> WORK TO BE COMPLETED
Two lines in the data below mark the range: the one with "Definition abi_call (f" and the one with "(** [redis_command] in". Return both, along with every line between them, exactly.

(Stored items)

(* ===== verification/CProcess.v ===== *)
(** * CProcess: a C program that calls the walrusd library

    The state and the monad the two C programs run in: calls of the exported
    C functions and of Redis are answered by an environment, every string the
    library or the C library hands out is a block that has to be freed with
    the matching function, and a program ends by returning, by [exit(1)], or by
    undefined behaviour. The exported functions are those of
    [bindings/c/api.go] and [bindings/c/handle.go]; here they are a class, so that what the programs
    check is proved for every implementation. *)

From S2P Require Import Prelude CStrings RespClient.

(** ** The environment *)

Class Env (W : Type) := {
  abi_version : W -> W * option string;
  abi_init : W -> string -> W * Z;                        (* request; handle *)
  abi_write : W -> Z -> string -> Z -> W * option string; (* handle, request, deadline *)
  abi_read : W -> Z -> string -> Z -> W * option string;
  abi_close : W -> Z -> W * option string;
  getenv : string -> option string;
  clock_ms : W -> Z;
  rand : nat -> Z;
  resolve : W -> string -> string -> option (list address); (* host, port *)
}.

(** What the program does that can be seen from outside. *)
Inductive event :=
  | EVersion (r : option string)
  | EInit (req : string) (h : Z)
  | ERead (h : Z) (req : string) (r : option string)
  | EWrite (h : Z) (req : string) (r : option string)
  | EClose (h : Z) (r : option string)
  | ERedis (command : string) (r : option reply).

Record proc (W : Type) := mkProc {
  world : W;
  drawn : nat;            (* calls of rand so far *)
  next_block : nat;
  abi_blocks : gset nat;  (* strings of the library not yet freed *)
  heap_blocks : gset nat; (* strings of malloc and strdup not yet freed *)
  trace : list event;
}.
Arguments mkProc {W}.
Arguments world {W}.
Arguments drawn {W}.
Arguments next_block {W}.
Arguments abi_blocks {W}.
Arguments heap_blocks {W}.
Arguments trace {W}.

Inductive exit_status :=
  | ExitFail (step detail : string)
  | Fault (why : string).

Definition M (W A : Type) := proc W -> proc W * res exit_status A.

#[export] Instance M_ret W : MRet (M W) := fun _ a p => (p, Ok a).
#[export] Instance M_bind W : MBind (M W) := fun _ _ k m p =>
  match m p with
  | (p, Ok a) => k a p
  | (p, Err e) => (p, Err e)
  end.

(** A [char *] that points to a block of its own. *)
Abbreviation ptr := (nat * string)%type.

Section Process.
Context {W : Type} `{Env W}.

Definition fail {A} (step detail : string) : M W A := fun p => (p, Err (ExitFail step detail)).
Definition fault {A} (why : string) : M W A := fun p => (p, Err (Fault why)).
Definition check (c : bool) (step detail : string) : M W unit :=
  if c then mret tt else fail step detail.

(** A library call that returns a string to be freed with [walrusd_free]. *)
Definition abi_call (f : W -> W * option string) (ev : option string -> event) : M W (option ptr) :=
  fun p =>
    let '(w, r) := f (world p) in
    let tr := trace p ++ [ev r] in
    match r with
    | None => (mkProc w (drawn p) (next_block p) (abi_blocks p) (heap_blocks p) tr, Ok None)
    | Some s => (mkProc w (drawn p) (S (next_block p)) ({[next_block p]} ∪ abi_blocks p)
                   (heap_blocks p) tr, Ok (Some (next_block p, s)))
    end.

Definition runtime_version : M W (option ptr) := abi_call abi_version EVersion.
Definition runtime_init (req : string) : M W Z := fun p =>
  let '(w, h) := abi_init (world p) req in
  (mkProc w (drawn p) (next_block p) (abi_blocks p) (heap_blocks p) (trace p ++ [EInit req h]), Ok h).
Definition runtime_write (h : Z) (req : string) (deadline : Z) : M W (option ptr) :=
  abi_call (fun w => abi_write w h req deadline) (EWrite h req).
Definition runtime_read (h : Z) (req : string) (deadline : Z) : M W (option ptr) :=
  abi_call (fun w => abi_read w h req deadline) (ERead h req).
Definition runtime_close (h : Z) : M W (option ptr) :=
  abi_call (fun w => abi_close w h) (EClose h).

(** [walrusd_free] and [free] of a block that is not live are undefined. *)
Definition walrusd_free (b : ptr) : M W unit := fun p =>
  if bool_decide (b.1 ∈ abi_blocks p)
  then (mkProc (world p) (drawn p) (next_block p) (abi_blocks p ∖ {[b.1]}) (heap_blocks p) (trace p), Ok tt)
  else (p, Err (Fault "walrusd_free")).
Definition c_free {A} (b : nat * A) : M W unit := fun p =>
  if bool_decide (b.1 ∈ heap_blocks p)
  then (mkProc (world p) (drawn p) (next_block p) (abi_blocks p) (heap_blocks p ∖ {[b.1]}) (trace p), Ok tt)
  else (p, Err (Fault "free")).

Definition now_ms : M W Z := fun p => (p, Ok (clock_ms (world p))).
Definition c_rand : M W Z := fun p =>
  (mkProc (world p) (S (drawn p)) (next_block p) (abi_blocks p) (heap_blocks p) (trace p),
   Ok (rand (drawn p))).

(** [redis_command] in the process: the reply is a heap block. *)
Definition redis (host port command : string) : M W (option (nat * reply)) := fun p =>
  let v := value (redis_command (resolve (world p) host port) command) in
  let tr := trace p ++ [ERedis command v] in
  match v with
  | None => (mkProc (world p) (drawn p) (next_block p) (abi_blocks p) (heap_blocks p) tr, Ok None)
  | Some r => (mkProc (world p) (drawn p) (S (next_block p)) (abi_blocks p)
                 ({[next_block p]} ∪ heap_blocks p) tr, Ok (Some (next_block p, r)))
  end.

(** ** Reasoning about runs that go on *)

(** [post] holds of the result whenever [m] neither exits nor faults. *)
Definition wp {A} (m : M W A) (post : A -> proc W -> Prop) (p : proc W) : Prop :=
  match m p with
  | (p', Ok a) => post a p'
  | (_, Err _) => True
  end.

Lemma wp_bind {A B} (m : M W A) (k : A -> M W B) post p :
  wp m (fun a => wp (k a) post) p -> wp (m ≫= k) post p.
Proof. unfold wp, mbind, M_bind. by destruct (m p) as [p' [a|e]]. Qed.

Lemma wp_ret {A} (a : A) (post : A -> proc W -> Prop) p : post a p -> wp (mret a) post p.
Proof. done. Qed.

Lemma wp_mono {A} (m : M W A) (post post' : A -> proc W -> Prop) p :
  wp m post p -> (forall a p', post a p' -> post' a p') -> wp m post' p.
Proof. unfold wp. destruct (m p) as [p' [a|e]]; auto. Qed.

Lemma wp_check c step detail (post : unit -> proc W -> Prop) p :
  (c = true -> post tt p) -> wp (check c step detail) post p.
Proof. unfold wp, check. destruct c; cbn; auto. Qed.

Lemma wp_run {A} (m : M W A) post p p' a : wp m post p -> m p = (p', Ok a) -> post a p'.
Proof. unfold wp. intros Hw Hm. by rewrite Hm in Hw. Qed.

(** The blocks that are live and the trace so far. *)
Record st (p : proc W) (A Hs : gset nat) (t : list event) : Prop := {
  st_abi : abi_blocks p = A;
  st_heap : heap_blocks p = Hs;
  st_trace : trace p = t;
  st_next : forall b, b ∈ A ∪ Hs -> (b < next_block p)%nat;
}.

Lemma wp_abi_call f ev (post : option ptr -> proc W -> Prop) p A Hs t :
  st p A Hs t ->
  (forall p', st p' A Hs (t ++ [ev None]) -> post None p') ->
  (forall p' n s, n ∉ A -> st p' ({[n]} ∪ A) Hs (t ++ [ev (Some s)]) -> post (Some (n, s)) p') ->
  wp (abi_call f ev) post p.
Proof.
  intros [HA HH Ht Hn] Hnone Hsome. unfold wp, abi_call.
  destruct (f (world p)) as [w [s|]].
  - apply Hsome; [intros Hin; specialize (Hn (next_block p)); set_solver by lia|].
    split; cbn; [by rewrite HA|done|by rewrite Ht|].
    intros b Hb. destruct (decide (b = next_block p)); [lia|].
    specialize (Hn b ltac:(set_solver)). lia.
  - apply Hnone. split; cbn; [done|done|by rewrite Ht|done].
Qed.

Lemma wp_redis host port command (post : option (nat * reply) -> proc W -> Prop) p A Hs t :
  st p A Hs t ->
  (forall p', st p' A Hs (t ++ [ERedis command None]) -> post None p') ->
  (forall p' n r, n ∉ Hs -> st p' A ({[n]} ∪ Hs) (t ++ [ERedis command (Some r)]) ->
     post (Some (n, r)) p') ->
  wp (redis host port command) post p.
Proof.
  intros [HA HH Ht Hn] Hnone Hsome. unfold wp, redis.
  destruct (value _) as [r|].
  - apply Hsome; [intros Hin; specialize (Hn (next_block p)); set_solver by lia|].
    split; cbn; [done|by rewrite HH|by rewrite Ht|].
    intros b Hb. destruct (decide (b = next_block p)); [lia|].
    specialize (Hn b ltac:(set_solver)). lia.
  - apply Hnone. split; cbn; [done|done|by rewrite Ht|done].
Qed.

Lemma wp_walrusd_free (b : ptr) (post : unit -> proc W -> Prop) p A Hs t :
  st p A Hs t -> (forall p', st p' (A ∖ {[b.1]}) Hs t -> post tt p') ->
  wp (walrusd_free b) post p.
Proof.
  intros [HA HH Ht Hn] Hpost. unfold wp, walrusd_free. case_bool_decide; [|done].
  apply Hpost. split; cbn; [by rewrite HA|done|done|]. intros; apply Hn; set_solver.
Qed.

Lemma wp_c_free {A'} (b : nat * A') (post : unit -> proc W -> Prop) p A Hs t :
  st p A Hs t -> (forall p', st p' A (Hs ∖ {[b.1]}) t -> post tt p') ->
  wp (c_free b) post p.
Proof.
  intros [HA HH Ht Hn] Hpost. unfold wp, c_free. case_bool_decide; [|done].
  apply Hpost. split; cbn; [done|by rewrite HH|done|]. intros; apply Hn; set_solver.
Qed.

Lemma wp_runtime_init req (post : Z -> proc W -> Prop) p A Hs t :
  st p A Hs t -> (forall h p', st p' A Hs (t ++ [EInit req h]) -> post h p') ->
  wp (runtime_init req) post p.
Proof.
  intros [HA HH Ht Hn] Hpost. unfold wp, runtime_init. destruct (abi_init _ _) as [w h].
  apply Hpost. split; cbn; [done|done|by rewrite Ht|done].
Qed.

Lemma wp_rand (post : Z -> proc W -> Prop) p A Hs t :
  st p A Hs t -> (forall z p', st p' A Hs t -> post z p') -> wp c_rand post p.
Proof. intros [HA HH Ht Hn] Hpost. apply Hpost. by split. Qed.

Lemma wp_now (post : Z -> proc W -> Prop) p : (forall z, post z p) -> wp now_ms post p.
Proof. intros Hpost. apply Hpost. Qed.

Lemma st_free_abi p n A Hs t : n ∉ A -> st p (({[n]} ∪ A) ∖ {[n]}) Hs t -> st p A Hs t.
Proof. intros Hn. by replace (({[n]} ∪ A) ∖ {[n]}) with A by set_solver. Qed.

Lemma st_free_heap p n A Hs t : n ∉ Hs -> st p A (({[n]} ∪ Hs) ∖ {[n]}) t -> st p A Hs t.
Proof. intros Hn. by replace (({[n]} ∪ Hs) ∖ {[n]}) with Hs by set_solver. Qed.
End Process.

> EXERCISE RESULT
Definition abi_call (f : W -> W * option string) (ev : option string -> event) : M W (option ptr) :=
  fun p =>
    let '(w, r) := f (world p) in
    let tr := trace p ++ [ev r] in
    match r with
    | None => (mkProc w (drawn p) (next_block p) (abi_blocks p) (heap_blocks p) tr, Ok None)
    | Some s => (mkProc w (drawn p) (S (next_block p)) ({[next_block p]} ∪ abi_blocks p)
                   (heap_blocks p) tr, Ok (Some (next_block p, s)))
    end.

Definition runtime_version : M W (option ptr) := abi_call abi_version EVersion.
Definition runtime_init (req : string) : M W Z := fun p =>
  let '(w, h) := abi_init (world p) req in
  (mkProc w (drawn p) (next_block p) (abi_blocks p) (heap_blocks p) (trace p ++ [EInit req h]), Ok h).
Definition runtime_write (h : Z) (req : string) (deadline : Z) : M W (option ptr) :=
  abi_call (fun w => abi_write w h req deadline) (EWrite h req).
Definition runtime_read (h : Z) (req : string) (deadline : Z) : M W (option ptr) :=
  abi_call (fun w => abi_read w h req deadline) (ERead h req).
Definition runtime_close (h : Z) : M W (option ptr) :=
  abi_call (fun w => abi_close w h) (EClose h).

(** [walrusd_free] and [free] of a block that is not live are undefined. *)
Definition walrusd_free (b : ptr) : M W unit := fun p =>
  if bool_decide (b.1 ∈ abi_blocks p)
  then (mkProc (world p) (drawn p) (next_block p) (abi_blocks p ∖ {[b.1]}) (heap_blocks p) (trace p), Ok tt)
  else (p, Err (Fault "walrusd_free")).
Definition c_free {A} (b : nat * A) : M W unit := fun p =>
  if bool_decide (b.1 ∈ heap_blocks p)
  then (mkProc (world p) (drawn p) (next_block p) (abi_blocks p) (heap_blocks p ∖ {[b.1]}) (trace p), Ok tt)
  else (p, Err (Fault "free")).

Definition now_ms : M W Z := fun p => (p, Ok (clock_ms (world p))).
Definition c_rand : M W Z := fun p =>
  (mkProc (world p) (S (drawn p)) (next_block p) (abi_blocks p) (heap_blocks p) (trace p),
   Ok (rand (drawn p))).

(** [redis_command] in the process: the reply is a heap block. *)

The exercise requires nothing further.